Awalnya, Li Tai merasa tak perlu repot-repot seperti itu. Tata letak jalan Kota Huazhou tidak rumit, dan Ruogan Hui bukanlah orang yang tak dikenal. Ia berpikir cukup bertanya sepanjang jalan, pasti akan menemukan rumahnya. Namun, ketika benar-benar tiba di bagian timur kota, barulah ia memahami bahwa Helan De punya maksud lain dalam pengaturan ini.

Bagian timur kota sebagian besar dihuni oleh para panglima dan bangsawan militer, jalan-jalan diatur layaknya barak tentara, lebih tertib dibanding wilayah lain di kota. Menara pengawas dan pos panah di sisi jalan bukan sekadar hiasan, melainkan benar-benar dijaga oleh para prajurit, suasana terasa tegang dan mengintimidasi.

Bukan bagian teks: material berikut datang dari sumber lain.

(* ===== verification/SheetOpts.v ===== *)
(** The settings of a worksheet: the options of its views ([sheetview.go]), of
    its properties ([sheetpr.go]) and of its page layout ([sheet.go]), which
    share one interface of setters and getters, and its panes, header, footer
    and protection ([sheet.go]). *)
From S2P Require Export Workbook.

(** ** The option interfaces

    An option of the source is a named type with a method that writes it into a
    structure and a method that reads it back into the option; the value of a
    Go interface is a constructor for the type, with the value. *)
Class SheetOption (O S : Type) := {
  opt_set : O -> S -> S;
  opt_get : O -> S -> O;
  (** Options of one type have one kind. *)
  opt_kind : O -> nat;
  (** What is read after the option was written over a structure from which the
      second argument was read: the option itself, unless it is refused or
      stands for a default. *)
  opt_read : O -> O -> O
}.

(** What a component with options promises: a getter reads what the last setter
    of its kind wrote, and the setters of the other kinds do not disturb it. *)
Class SheetOptionLaws (O S : Type) `{SheetOption O S} : Prop := {
  opt_get_same p q s : opt_kind p = opt_kind q -> opt_get p s = opt_get q s;
  opt_get_set p o s :
    opt_get p (opt_set o s) = if (opt_kind p =? opt_kind o)%nat then opt_read o (opt_get p s) else opt_get p s
}.

(** [for _, opt := range opts { opt.set(s) }]. *)
Definition set_options {O S} `{SheetOption O S} (opts : list O) (s : S) : S :=
  foldl (fun s opt => opt_set opt s) s opts.

(** The value of the kind of [p] after the options: each one of this kind in
    turn replaces what was read before. *)
Definition read_options {O S} `{SheetOption O S} (opts : list O) (p v : O) : O :=
  foldl (fun v opt => if (opt_kind p =? opt_kind opt)%nat then opt_read opt v else v) v opts.

Section options.
Context {O S : Type} `{SheetOptionLaws O S}.

Lemma opt_get_set_options opts p s :
  opt_get p (set_options opts s) = read_options opts p (opt_get p s).
Proof.
  unfold set_options, read_options. revert s. induction opts as [|o opts IH]; intros s; [done|].
  cbn. by rewrite IH, opt_get_set.
Qed.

Di jalan, banyak orang berlalu-lalang, ada budak-budak kaya berpakaian rapi, ada pula preman dengan pakaian compang-camping, kebanyakan membawa pedang atau pisau, berjalan tanpa tujuan sambil mengamati sekitar. Para prajurit yang berjaga dan berpatroli di menara pengawas tidak mengusir atau menertibkan para preman ini.

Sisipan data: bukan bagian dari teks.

(* ===== verification/DataValidation.v ===== *)
(** [datavalidation.go]: the builders of a validation rule and the rules of a
    worksheet. A builder changes the rule it is called on and is a function from
    rules to rules; [AddDataValidation] stores the pointer, so what is said of
    the sheet is said of the rule as it is when it is added. *)
From S2P Require Export SheetOpts.

(** ** Constants *)

Definition typeNone : Z := 1.
Definition DataValidationTypeCustom : Z := 2.
Definition DataValidationTypeDate : Z := 3.
Definition DataValidationTypeDecimal : Z := 4.
Definition typeList : Z := 5.
Definition DataValidationTypeTextLeng : Z := 6.
Definition DataValidationTypeTime : Z := 7.
Definition DataValidationTypeWhole : Z := 8.

Definition dataValidationFormulaStrLen : Z := 257.
Definition dataValidationFormulaStrLenErr : string := "data validation must be 0-255 characters".

Definition styleStop : string := "stop".
Definition styleWarning : string := "warning".
Definition styleInformation : string := "information".

(** ** The builders *)

Definition NewDataValidation (allowBlank : bool) : DataValidation :=
  (gozero : DataValidation) <| DataValidation_AllowBlank := allowBlank |>
    <| DataValidation_ShowErrorMessage := false |> <| DataValidation_ShowInputMessage := false |>.

Definition SetError (style : Z) (title msg : string) (dd : DataValidation) : DataValidation :=
  let strStyle := if style =? 1 then styleStop else if style =? 2 then styleWarning
                  else if style =? 3 then styleInformation else styleStop in
  dd <| DataValidation_Error := Some msg |> <| DataValidation_ErrorTitle := Some title |>
     <| DataValidation_ShowErrorMessage := true |> <| DataValidation_ErrorStyle := Some strStyle |>.

Definition SetInput (title msg : string) (dd : DataValidation) : DataValidation :=
  dd <| DataValidation_ShowInputMessage := true |> <| DataValidation_PromptTitle := Some title |>
     <| DataValidation_Prompt := Some msg |>.

Definition convDataValidationType (t : Z) : string :=
  if t =? 1 then "none" else if t =? 2 then "custom" else if t =? 3 then "date"
  else if t =? 4 then "decimal" else if t =? 5 then "list" else if t =? 6 then "textLength"
  else if t =? 7 then "time" else if t =? 8 then "whole" else "".

Definition convDataValidationOperatior (o : Z) : string :=
  if o =? 1 then "between" else if o =? 2 then "equal" else if o =? 3 then "greaterThan"
  else if o =? 4 then "greaterThanOrEqual" else if o =? 5 then "lessThan"
  else if o =? 6 then "lessThanOrEqual" else if o =? 7 then "notBetween"
  else if o =? 8 then "notEqual" else "".

(** The texts of the formula elements. *)
Definition formula1_xml (formula : string) : string := "<formula1>" +:+ formula +:+ "</formula1>".
Definition formula2_xml (formula : string) : string := "<formula2>" +:+ formula +:+ "</formula2>".

Definition SetDropList (keys : list string) (dd : DataValidation) : DataValidation * option goerr :=
  let formula := dq +:+ strings_Join keys "," +:+ dq in
  if dataValidationFormulaStrLen <? len formula then (dd, Some (ErrText dataValidationFormulaStrLenErr))
  else ok (dd <| DataValidation_Formula1 := formula1_xml formula |>
              <| DataValidation_Type := convDataValidationType typeList |>).

Definition SetRange (f1 f2 t o : Z) (dd : DataValidation) : DataValidation * option goerr :=
  let formula1 := strconv_Itoa f1 in
  let formula2 := strconv_Itoa f2 in
  if (dataValidationFormulaStrLen + 21 <? len (DataValidation_Formula1 dd))
     || (dataValidationFormulaStrLen + 21 <? len (DataValidation_Formula2 dd))
  then (dd, Some (ErrText dataValidationFormulaStrLenErr))
  else ok (dd <| DataValidation_Formula1 := formula1_xml formula1 |>
              <| DataValidation_Formula2 := formula2_xml formula2 |>
              <| DataValidation_Type := convDataValidationType t |>
              <| DataValidation_Operator := convDataValidationOperatior o |>).

Definition SetSqrefDropList (sqref : string) (isCurrentSheet : bool) (dd : DataValidation)
    : DataValidation * option goerr :=
  if isCurrentSheet then
    ok (dd <| DataValidation_Formula1 := sqref |> <| DataValidation_Type := convDataValidationType typeList |>)
  else (dd, Some (ErrText "cross-sheet sqref cell are not supported")).

Definition SetSqref (sqref : string) (dd : DataValidation) : DataValidation :=
  if bool_decide (DataValidation_Sqref dd = "") then dd <| DataValidation_Sqref := sqref |>
  else dd <| DataValidation_Sqref := DataValidation_Sqref dd +:+ " " +:+ sqref |>.

Section data_validation.
Context `{GoEnv}.

Definition add_validation (dv : DataValidation) (xlsx : xlsxWorksheet) : xlsxWorksheet :=
  let dvs : xlsxDataValidations := match xlsxWorksheet_DataValidations xlsx with None => gozero | Some dvs => dvs end in
  let l := xlsxDataValidations_DataValidation dvs ++ [dv] in
  xlsx <| xlsxWorksheet_DataValidations :=
    Some (dvs <| xlsxDataValidations_DataValidation := l |> <| xlsxDataValidations_Count := zlen l |>) |>.

Definition AddDataValidation (sheet : string) (dv : DataValidation) : M (option goerr) :=
  let! p := workSheetReader sheet in
  update p (add_validation dv);;
  mret None.

End data_validation.

(** ** Properties *)

(** A drop list is accepted exactly when its keys with the commas between them
    have at most 255 bytes; the quoted list becomes the formula, and a refused
    one leaves the rule as it is. *)
Theorem SetDropList_correct keys dd :
  SetDropList keys dd =
    if len (strings_Join keys ",") <=? 255
    then ok (dd <| DataValidation_Formula1 := formula1_xml (dq +:+ strings_Join keys "," +:+ dq) |>
                <| DataValidation_Type := "list" |>)
    else (dd, Some (ErrText dataValidationFormulaStrLenErr)).
Proof.
  unfold SetDropList, dataValidationFormulaStrLen. cbv zeta. rewrite !len_app. change (len dq) with 1.
  by destruct (257 <? _) eqn:E1, (_ <=? 255) eqn:E2; try lia.
Qed.

(** The bound of [SetRange] is on the formulas the rule had before, and a drop
    list never exceeds it: a range is always accepted after a list. The new
    formulas are never checked, being numbers. *)
Theorem SetDropList_SetRange keys dd dd' f1 f2 t o :
  len (DataValidation_Formula2 dd) <= 278 -> SetDropList keys dd = (dd', None) ->
  SetRange f1 f2 t o dd' =
    ok (dd <| DataValidation_Formula1 := formula1_xml (strconv_Itoa f1) |>
           <| DataValidation_Formula2 := formula2_xml (strconv_Itoa f2) |>
           <| DataValidation_Type := convDataValidationType t |>
           <| DataValidation_Operator := convDataValidationOperatior o |>).
Proof.
  intros H2. rewrite SetDropList_correct. destruct (_ <=? 255) eqn:E; [|done].
  assert (len (formula1_xml (dq +:+ strings_Join keys "," +:+ dq)) <= 278) as H1.
  { unfold formula1_xml. rewrite !len_app. change (len dq) with 1. change (len "<formula1>") with 10.
    change (len "</formula1>") with 11. lia. }
  revert H1. generalize (formula1_xml (dq +:+ strings_Join keys "," +:+ dq)) as formula. intros formula H1 [= <-].
  unfold SetRange, dataValidationFormulaStrLen. cbv zeta.
  change (DataValidation_Formula1 (_ <| DataValidation_Formula1 := ?x |> <| DataValidation_Type := _ |>)) with x.
  change (DataValidation_Formula2 (_ <| DataValidation_Formula1 := _ |> <| DataValidation_Type := _ |>))
    with (DataValidation_Formula2 dd).
  by replace (_ || _) with false by lia.
Qed.

(** A list by reference leaves a text that is not a formula element, and one of
    more than 278 bytes makes a following [SetRange] fail for its sake. *)
Theorem SetSqrefDropList_SetRange_fails sqref dd f1 f2 t o :
  278 < len sqref ->
  exists dd', SetSqrefDropList sqref true dd = ok dd' /\ DataValidation_Formula1 dd' = sqref /\
    SetRange f1 f2 t o dd' = (dd', Some (ErrText dataValidationFormulaStrLenErr)).
Proof.
  intros Hl. eexists. split; [done|]. split; [done|]. unfold SetRange, dataValidationFormulaStrLen. cbv zeta.
  change (DataValidation_Formula1 (_ <| DataValidation_Formula1 := ?x |> <| DataValidation_Type := _ |>)) with x.
  by replace (_ || _) with true by lia.
Qed.

Lemma Join_cons_cons a b l sep : strings_Join (a :: b :: l) sep = a +:+ sep +:+ strings_Join (b :: l) sep.
Proof. done. Qed.

Lemma SetSqref_foldl refs s dd :
  s <> "" -> Forall (fun s => s <> "") refs ->
  foldl (fun dd s => SetSqref s dd) (dd <| DataValidation_Sqref := s |>) refs =
    dd <| DataValidation_Sqref := strings_Join (s :: refs) " " |>.
Proof.
  intros Hs Hr. revert s Hs. induction Hr as [|b refs Hb Hr IH]; intros s Hs; [done|].
  cbn [foldl]. unfold SetSqref at 2.
  change (DataValidation_Sqref (dd <| DataValidation_Sqref := ?x |>)) with x. rewrite bool_decide_eq_false_2 by done.
  change ((dd <| DataValidation_Sqref := ?x |>) <| DataValidation_Sqref := ?y |>) with (dd <| DataValidation_Sqref := y |>).
  rewrite IH by (by destruct s). f_equal. destruct refs as [|c refs]; rewrite !Join_cons_cons; [done|].
  rewrite !str_app_assoc. done.
Qed.

(** The ranges given to [SetSqref] one after the other are joined by blanks. *)
Theorem SetSqref_Join refs dd :
  DataValidation_Sqref dd = "" -> Forall (fun s => s <> "") refs ->
  foldl (fun dd s => SetSqref s dd) dd refs = dd <| DataValidation_Sqref := strings_Join refs " " |>.
Proof.
  intros Hd Hr. destruct Hr as [|s refs Hs Hr]; [destruct dd; cbn in *; by subst|].
  cbn [foldl]. unfold SetSqref at 2. rewrite Hd. by apply SetSqref_foldl.
Qed.

(** The rules of a sheet are counted: [Count] is their number. *)
Definition validations_counted (xlsx : xlsxWorksheet) : Prop :=
  from_option (fun d => xlsxDataValidations_Count d = zlen (xlsxDataValidations_DataValidation d)) True
    (xlsxWorksheet_DataValidations xlsx).

Definition sheet_validations (xlsx : xlsxWorksheet) : list DataValidation :=
  match xlsxWorksheet_DataValidations xlsx with Some d => xlsxDataValidations_DataValidation d | None => [] end.

(** [AddDataValidation] appends the rule, makes the count right whatever it was,
    and changes nothing else of the sheet. *)
Theorem AddDataValidation_correct `{GoEnv} f sheet path xlsx dv :
  loaded f sheet path xlsx ->
  exists xlsx', AddDataValidation sheet dv f = Ret (None, with_sheet f path xlsx') /\
    sheet_validations xlsx' = sheet_validations xlsx ++ [dv] /\ validations_counted xlsx' /\
    xlsx' <| xlsxWorksheet_DataValidations := None |> = xlsx <| xlsxWorksheet_DataValidations := None |>.
Proof.
  intros Hl. eexists. split; [|split; [|split]].
  - unfold AddDataValidation. rewrite (bind_Ret _ _ _ _ _ (workSheetReader_loaded _ _ _ _ Hl)).
    by rewrite (bind_Ret _ _ _ _ _ (update_loaded _ _ _ _ (proj2 Hl))).
  - unfold sheet_validations, add_validation. by destruct (xlsxWorksheet_DataValidations xlsx).
  - done.
  - done.
Qed.

(** ** Witnesses *)

Lemma SetDropList_SetRange_witness :
  exists dd', SetDropList ["1"; "2"; "3"] (NewDataValidation true) = (dd', None) /\
    (SetRange 10 20 DataValidationTypeWhole 1 dd').2 = None.
Proof.
  eexists. split; [reflexivity|].
  rewrite (SetDropList_SetRange ["1"; "2"; "3"] (NewDataValidation true) _ 10 20 DataValidationTypeWhole 1);
    [reflexivity|discriminate|reflexivity].
Defined.

Lemma SetSqrefDropList_SetRange_fails_witness :
  exists dd', SetSqrefDropList (String.concat "," (replicate 100 "E1")) true (NewDataValidation true) = ok dd' /\
    SetRange 1 2 1 1 dd' = (dd', Some (ErrText dataValidationFormulaStrLenErr)).
Proof.
  destruct (SetSqrefDropList_SetRange_fails (String.concat "," (replicate 100 "E1")) (NewDataValidation true) 1 2 1 1)
    as (dd' & E1 & _ & E2); [reflexivity|].
  exists dd'. split; [exact E1|exact E2].
Defined.

Lemma SetSqref_Join_witness :
  foldl (fun dd s => SetSqref s dd) (NewDataValidation true) ["A1:B2"; "C3"] =
    (NewDataValidation true) <| DataValidation_Sqref := "A1:B2 C3" |>.
Proof. apply (SetSqref_Join ["A1:B2"; "C3"] (NewDataValidation true)); [reflexivity|]. repeat constructor; discriminate. Defined.

Lemma AddDataValidation_correct_witness :
  exists xlsx', AddDataValidation (H := example_env) "Sheet1" (NewDataValidation true) (example_file gozero) =
      Ret (None, with_sheet (example_file gozero) "xl/worksheets/sheet1.xml" xlsx') /\
    sheet_validations xlsx' = [NewDataValidation true].
Proof.
  destruct (@AddDataValidation_correct example_env _ "Sheet1" _ _ (NewDataValidation true) (example_loaded gozero))
    as (xlsx' & E & Es & _).
  exists xlsx'. split; [exact E|exact Es].
Defined.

Ketika rombongan Li Tai berjalan di tengah jalan, mereka menarik banyak perhatian, beberapa preman mulai mengikuti, dan jumlahnya cepat membesar hingga puluhan orang.

“Kalian benar-benar tak tahu diri! Tuan muda ini adalah tamu terhormat yang hendak mengunjungi kediaman Jenderal Ruogan Hui untuk memberi ucapan selamat, berani-beraninya kalian mengganggu!”

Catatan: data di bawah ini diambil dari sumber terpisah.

(* ===== verification/Sheets.v ===== *)
(** The list of sheets ([sheet.go]): adding, deleting, renaming, copying and
    activating sheets and dropping the values of formulas refine operations on a
    list of names with their contents, in any order of the calls. *)
From S2P Require Export Parts Cell.

(** ** The abstract list

    The contents of the sheets are of any type: worksheets here, and grids where the
    operations on cells are added. [sl_bound] bounds the numbers that sheets and
    relationships have been given. *)

(** What the operations on sheets need of a content: that of a new sheet, that of a
    copy, and what is left when the values of formulas are dropped. *)
Class SheetContent (A : Type) := {
  fresh_content : A;
  copied_content : A -> A;
  refreshed_content : A -> A
}.

Record sheet_list (A : Type) := mk_sheet_list { sl_sheets : list (string * A); sl_bound : Z }.
Arguments mk_sheet_list {A} _ _.
Arguments sl_sheets {A} _.
Arguments sl_bound {A} _.

Inductive sheet_op :=
| NewOp (name : string)
| DeleteOp (name : string)
| RenameOp (oldName newName : string)
| ActivateOp (index : Z)
| CopyOp (from to : string)
| RefreshOp.

(** A name that Excel accepts is kept as it is. *)
Definition valid_name (name : string) : Prop := trimSheetName name = name.

Definition refreshed_entry `{SheetContent A} (e : string * A) : string * A := (e.1, refreshed_content e.2).
(* ===== verification/Table.v ===== *)
(** [table.go]: tables and the auto filter of a worksheet, with the parser of
    filter expressions. *)
From S2P Require Export SheetOpts Cell Parts.

(** ** Tokens of a filter expression

    [FindAllString] of a regular expression with two alternatives: a text in
    double quotes, in which two double quotes may stand for one, or else a run of
    bytes that are not white space. The first alternative is greedy and gives
    back a pair of quotes when it does not find the end. *)

Definition is_re_space (c : ascii) : bool :=
  let v := byte_val c in (v =? 9) || (v =? 10) || (v =? 12) || (v =? 13) || (v =? 32).

Definition quote_char : ascii := ascii_of_N 34.

(** The length of the match after the opening quote, with the closing one. *)
Fixpoint match_quoted (s : string) : option nat :=
  match s with
  | EmptyString => None
  | String c r =>
      if Ascii.eqb c quote_char then
        match r with
        | String c' r' =>
            if Ascii.eqb c' quote_char then
              match match_quoted r' with Some n => Some (2 + n)%nat | None => Some 1%nat end
            else Some 1%nat
        | EmptyString => Some 1%nat
        end
      else S <$> match_quoted r
  end.

Fixpoint nonspace_run (s : string) : nat :=
  match s with
  | EmptyString => 0
  | String c r => if is_re_space c then 0 else S (nonspace_run r)
  end.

Saat rombongan berbelok ke gang, para pengikut di belakang mendekat tiba-tiba, beberapa sudah menghunus pisau. Petugas yang mengantar dari kantor gubernur distrik berbalik dan menunjuk para preman itu sambil berteriak marah.

Para preman mendengar ucapan itu, wajah mereka langsung berubah dan segera bubar, beberapa yang sudah terlanjur dekat tertawa canggung, “Mana berani mengganggu orang terhormat! Kami hanya kebetulan searah…” Setelah berkata demikian, mereka pun bergegas pergi.

“Di siang bolong, para preman ini berani merampok dan bertindak jahat di kota? Apa mereka tidak takut dihukum?”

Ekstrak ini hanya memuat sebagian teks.